Assignment.
Among the entries below, please repeat exactly and only the lines from the line containing "ranges_ok (before ++ prev :: after)" to the line containing "assert (Hv' : valid", both lines included.
--- Excerpted data ---
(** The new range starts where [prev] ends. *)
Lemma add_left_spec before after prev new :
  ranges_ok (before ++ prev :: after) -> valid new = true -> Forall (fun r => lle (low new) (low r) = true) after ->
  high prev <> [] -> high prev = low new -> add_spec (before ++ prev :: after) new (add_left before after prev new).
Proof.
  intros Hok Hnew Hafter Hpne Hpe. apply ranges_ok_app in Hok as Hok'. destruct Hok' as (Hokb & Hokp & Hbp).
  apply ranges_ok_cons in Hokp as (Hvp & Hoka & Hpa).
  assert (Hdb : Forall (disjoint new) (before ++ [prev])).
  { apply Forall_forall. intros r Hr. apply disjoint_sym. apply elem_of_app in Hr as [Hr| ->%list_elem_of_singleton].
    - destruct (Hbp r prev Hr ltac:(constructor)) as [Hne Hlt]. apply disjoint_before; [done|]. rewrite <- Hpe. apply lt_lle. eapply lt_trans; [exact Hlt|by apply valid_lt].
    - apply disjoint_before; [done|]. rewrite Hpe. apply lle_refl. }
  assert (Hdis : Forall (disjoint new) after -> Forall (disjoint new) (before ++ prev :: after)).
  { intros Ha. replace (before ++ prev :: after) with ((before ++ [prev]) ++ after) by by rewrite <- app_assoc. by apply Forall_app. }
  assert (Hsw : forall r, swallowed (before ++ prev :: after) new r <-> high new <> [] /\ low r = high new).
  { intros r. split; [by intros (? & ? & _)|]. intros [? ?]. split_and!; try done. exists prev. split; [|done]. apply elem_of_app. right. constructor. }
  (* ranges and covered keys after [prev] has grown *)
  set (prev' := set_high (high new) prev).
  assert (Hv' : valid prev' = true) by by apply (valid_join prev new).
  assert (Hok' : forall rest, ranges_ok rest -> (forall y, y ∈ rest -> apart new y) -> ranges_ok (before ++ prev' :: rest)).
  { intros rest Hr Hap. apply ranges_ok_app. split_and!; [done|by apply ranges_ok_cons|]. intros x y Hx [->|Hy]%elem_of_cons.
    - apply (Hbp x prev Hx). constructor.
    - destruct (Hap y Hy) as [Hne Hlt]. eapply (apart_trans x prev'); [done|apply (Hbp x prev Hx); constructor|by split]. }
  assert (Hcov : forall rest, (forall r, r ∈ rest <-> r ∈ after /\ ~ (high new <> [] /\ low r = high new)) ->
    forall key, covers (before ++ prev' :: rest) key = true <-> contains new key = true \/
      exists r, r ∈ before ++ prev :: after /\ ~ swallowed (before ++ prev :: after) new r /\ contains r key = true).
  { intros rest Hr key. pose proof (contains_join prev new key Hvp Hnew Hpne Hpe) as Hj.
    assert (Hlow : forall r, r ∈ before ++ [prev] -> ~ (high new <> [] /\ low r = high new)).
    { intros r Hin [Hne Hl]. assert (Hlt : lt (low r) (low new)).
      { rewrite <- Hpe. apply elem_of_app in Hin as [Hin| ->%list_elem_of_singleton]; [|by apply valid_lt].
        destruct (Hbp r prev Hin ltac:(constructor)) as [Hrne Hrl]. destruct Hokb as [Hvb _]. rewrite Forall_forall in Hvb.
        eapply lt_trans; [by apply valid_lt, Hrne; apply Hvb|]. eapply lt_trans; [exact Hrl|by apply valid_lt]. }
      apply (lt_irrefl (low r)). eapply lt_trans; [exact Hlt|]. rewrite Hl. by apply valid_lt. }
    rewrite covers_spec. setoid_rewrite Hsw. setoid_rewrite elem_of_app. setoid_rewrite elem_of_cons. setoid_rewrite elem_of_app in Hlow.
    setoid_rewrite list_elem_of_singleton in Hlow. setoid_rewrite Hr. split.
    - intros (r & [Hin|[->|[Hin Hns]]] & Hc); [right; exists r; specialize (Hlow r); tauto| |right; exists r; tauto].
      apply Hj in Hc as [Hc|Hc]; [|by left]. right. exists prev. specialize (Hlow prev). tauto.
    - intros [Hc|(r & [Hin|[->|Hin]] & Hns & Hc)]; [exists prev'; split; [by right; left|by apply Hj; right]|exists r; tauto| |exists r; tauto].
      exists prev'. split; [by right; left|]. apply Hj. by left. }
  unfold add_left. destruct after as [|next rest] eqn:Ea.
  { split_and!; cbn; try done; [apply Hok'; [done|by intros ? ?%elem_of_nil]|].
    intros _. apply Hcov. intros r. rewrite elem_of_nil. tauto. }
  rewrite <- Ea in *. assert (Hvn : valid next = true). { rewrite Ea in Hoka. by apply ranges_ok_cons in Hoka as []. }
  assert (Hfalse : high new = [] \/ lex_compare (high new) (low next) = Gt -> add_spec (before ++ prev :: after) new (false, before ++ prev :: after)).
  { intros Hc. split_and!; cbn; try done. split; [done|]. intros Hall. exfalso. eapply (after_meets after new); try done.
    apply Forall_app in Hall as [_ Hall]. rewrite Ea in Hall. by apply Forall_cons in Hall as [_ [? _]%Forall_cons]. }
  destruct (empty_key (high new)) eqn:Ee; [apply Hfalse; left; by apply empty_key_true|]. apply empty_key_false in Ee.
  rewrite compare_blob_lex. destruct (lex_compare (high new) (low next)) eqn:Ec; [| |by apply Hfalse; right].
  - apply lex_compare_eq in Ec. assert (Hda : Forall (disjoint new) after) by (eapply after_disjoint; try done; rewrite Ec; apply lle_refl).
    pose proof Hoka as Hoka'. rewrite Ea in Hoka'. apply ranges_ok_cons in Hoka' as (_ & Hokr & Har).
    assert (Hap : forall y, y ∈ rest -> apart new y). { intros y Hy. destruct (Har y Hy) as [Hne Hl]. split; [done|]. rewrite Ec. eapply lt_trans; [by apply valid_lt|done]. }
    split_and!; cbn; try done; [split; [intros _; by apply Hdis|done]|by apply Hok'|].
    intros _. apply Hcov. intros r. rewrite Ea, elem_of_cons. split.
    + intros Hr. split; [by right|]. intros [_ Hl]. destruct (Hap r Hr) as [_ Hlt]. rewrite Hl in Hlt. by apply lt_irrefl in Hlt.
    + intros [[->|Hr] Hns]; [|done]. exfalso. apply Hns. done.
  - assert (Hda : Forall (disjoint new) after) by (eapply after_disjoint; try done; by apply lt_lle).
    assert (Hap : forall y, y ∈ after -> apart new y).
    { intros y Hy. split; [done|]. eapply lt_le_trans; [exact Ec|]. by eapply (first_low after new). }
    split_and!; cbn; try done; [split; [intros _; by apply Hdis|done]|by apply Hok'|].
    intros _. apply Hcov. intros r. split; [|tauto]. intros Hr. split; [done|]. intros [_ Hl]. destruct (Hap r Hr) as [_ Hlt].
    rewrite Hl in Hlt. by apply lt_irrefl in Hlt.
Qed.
---
--- Excerpted data ---
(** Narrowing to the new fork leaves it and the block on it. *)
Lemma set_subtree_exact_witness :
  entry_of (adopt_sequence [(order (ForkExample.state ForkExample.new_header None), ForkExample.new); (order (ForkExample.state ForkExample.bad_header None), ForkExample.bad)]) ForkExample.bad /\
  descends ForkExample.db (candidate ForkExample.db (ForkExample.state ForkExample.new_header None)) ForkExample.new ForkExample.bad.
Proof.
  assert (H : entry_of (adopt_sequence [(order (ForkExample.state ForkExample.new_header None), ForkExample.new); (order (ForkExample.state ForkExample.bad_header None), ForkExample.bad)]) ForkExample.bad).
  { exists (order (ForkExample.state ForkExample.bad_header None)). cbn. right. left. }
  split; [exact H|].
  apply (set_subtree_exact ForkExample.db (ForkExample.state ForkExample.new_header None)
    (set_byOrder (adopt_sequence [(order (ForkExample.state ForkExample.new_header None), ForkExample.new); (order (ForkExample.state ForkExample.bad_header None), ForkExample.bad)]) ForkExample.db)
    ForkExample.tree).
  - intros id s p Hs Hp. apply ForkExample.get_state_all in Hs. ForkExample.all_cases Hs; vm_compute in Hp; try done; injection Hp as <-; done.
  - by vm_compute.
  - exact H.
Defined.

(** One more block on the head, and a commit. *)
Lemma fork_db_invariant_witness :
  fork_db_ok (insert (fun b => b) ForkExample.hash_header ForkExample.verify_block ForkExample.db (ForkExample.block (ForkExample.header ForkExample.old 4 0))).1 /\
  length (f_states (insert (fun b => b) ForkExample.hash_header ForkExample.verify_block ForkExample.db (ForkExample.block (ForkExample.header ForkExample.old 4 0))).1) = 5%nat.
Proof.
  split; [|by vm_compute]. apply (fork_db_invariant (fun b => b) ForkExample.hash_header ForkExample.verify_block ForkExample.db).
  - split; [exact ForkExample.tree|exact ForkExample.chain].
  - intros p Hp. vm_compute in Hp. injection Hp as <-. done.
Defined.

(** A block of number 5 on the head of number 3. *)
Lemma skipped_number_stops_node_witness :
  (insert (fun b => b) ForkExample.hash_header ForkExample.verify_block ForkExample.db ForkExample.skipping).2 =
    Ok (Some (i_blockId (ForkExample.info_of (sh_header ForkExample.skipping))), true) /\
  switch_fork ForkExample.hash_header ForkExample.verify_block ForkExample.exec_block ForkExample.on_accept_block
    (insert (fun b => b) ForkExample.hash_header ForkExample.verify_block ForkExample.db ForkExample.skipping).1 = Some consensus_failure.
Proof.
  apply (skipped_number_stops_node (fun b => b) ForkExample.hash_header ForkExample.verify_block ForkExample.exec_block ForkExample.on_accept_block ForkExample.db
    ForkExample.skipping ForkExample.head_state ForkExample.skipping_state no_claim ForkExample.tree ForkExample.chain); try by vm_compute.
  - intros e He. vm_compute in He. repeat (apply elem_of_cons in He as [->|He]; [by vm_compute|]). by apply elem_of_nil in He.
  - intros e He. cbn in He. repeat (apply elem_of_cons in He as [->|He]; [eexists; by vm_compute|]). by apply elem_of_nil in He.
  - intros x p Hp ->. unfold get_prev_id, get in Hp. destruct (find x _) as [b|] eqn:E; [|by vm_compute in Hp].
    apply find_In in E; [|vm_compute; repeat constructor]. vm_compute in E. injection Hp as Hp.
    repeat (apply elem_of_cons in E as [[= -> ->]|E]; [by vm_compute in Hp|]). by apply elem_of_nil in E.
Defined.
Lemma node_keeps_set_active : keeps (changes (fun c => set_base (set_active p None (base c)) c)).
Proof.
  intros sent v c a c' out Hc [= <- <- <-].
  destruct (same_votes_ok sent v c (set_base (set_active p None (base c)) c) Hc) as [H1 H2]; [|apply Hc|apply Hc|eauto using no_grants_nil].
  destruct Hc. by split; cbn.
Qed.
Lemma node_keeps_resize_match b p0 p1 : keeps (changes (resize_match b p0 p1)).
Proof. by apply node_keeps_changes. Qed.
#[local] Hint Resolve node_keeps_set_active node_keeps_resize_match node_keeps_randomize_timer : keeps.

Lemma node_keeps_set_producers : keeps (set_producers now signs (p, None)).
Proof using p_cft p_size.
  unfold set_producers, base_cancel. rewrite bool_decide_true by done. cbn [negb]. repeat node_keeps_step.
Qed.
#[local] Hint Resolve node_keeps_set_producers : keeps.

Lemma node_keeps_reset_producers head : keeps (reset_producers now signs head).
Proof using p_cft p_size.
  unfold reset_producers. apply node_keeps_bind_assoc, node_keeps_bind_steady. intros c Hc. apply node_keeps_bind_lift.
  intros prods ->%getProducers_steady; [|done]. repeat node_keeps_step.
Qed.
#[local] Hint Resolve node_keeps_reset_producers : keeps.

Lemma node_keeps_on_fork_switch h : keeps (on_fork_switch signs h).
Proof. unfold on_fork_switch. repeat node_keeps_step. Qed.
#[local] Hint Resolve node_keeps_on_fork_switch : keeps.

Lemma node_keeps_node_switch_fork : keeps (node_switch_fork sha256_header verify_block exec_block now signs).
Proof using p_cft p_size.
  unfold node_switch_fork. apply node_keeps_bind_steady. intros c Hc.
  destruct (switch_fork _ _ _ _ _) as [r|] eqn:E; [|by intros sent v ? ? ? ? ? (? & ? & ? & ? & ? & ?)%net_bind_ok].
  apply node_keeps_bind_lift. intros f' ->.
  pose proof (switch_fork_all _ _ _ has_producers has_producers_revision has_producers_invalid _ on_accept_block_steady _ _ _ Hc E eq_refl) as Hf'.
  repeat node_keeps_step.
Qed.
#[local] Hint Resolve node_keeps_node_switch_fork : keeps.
---
Response to the task.
  ranges_ok (before ++ prev :: after) -> valid new = true -> Forall (fun r => lle (low new) (low r) = true) after ->
  high prev <> [] -> high prev = low new -> add_spec (before ++ prev :: after) new (add_left before after prev new).
Proof.
  intros Hok Hnew Hafter Hpne Hpe. apply ranges_ok_app in Hok as Hok'. destruct Hok' as (Hokb & Hokp & Hbp).
  apply ranges_ok_cons in Hokp as (Hvp & Hoka & Hpa).
  assert (Hdb : Forall (disjoint new) (before ++ [prev])).
  { apply Forall_forall. intros r Hr. apply disjoint_sym. apply elem_of_app in Hr as [Hr| ->%list_elem_of_singleton].
    - destruct (Hbp r prev Hr ltac:(constructor)) as [Hne Hlt]. apply disjoint_before; [done|]. rewrite <- Hpe. apply lt_lle. eapply lt_trans; [exact Hlt|by apply valid_lt].
    - apply disjoint_before; [done|]. rewrite Hpe. apply lle_refl. }
  assert (Hdis : Forall (disjoint new) after -> Forall (disjoint new) (before ++ prev :: after)).
  { intros Ha. replace (before ++ prev :: after) with ((before ++ [prev]) ++ after) by by rewrite <- app_assoc. by apply Forall_app. }
  assert (Hsw : forall r, swallowed (before ++ prev :: after) new r <-> high new <> [] /\ low r = high new).
  { intros r. split; [by intros (? & ? & _)|]. intros [? ?]. split_and!; try done. exists prev. split; [|done]. apply elem_of_app. right. constructor. }
  (* ranges and covered keys after [prev] has grown *)
  set (prev' := set_high (high new) prev).
  assert (Hv' : valid prev' = true) by by apply (valid_join prev new).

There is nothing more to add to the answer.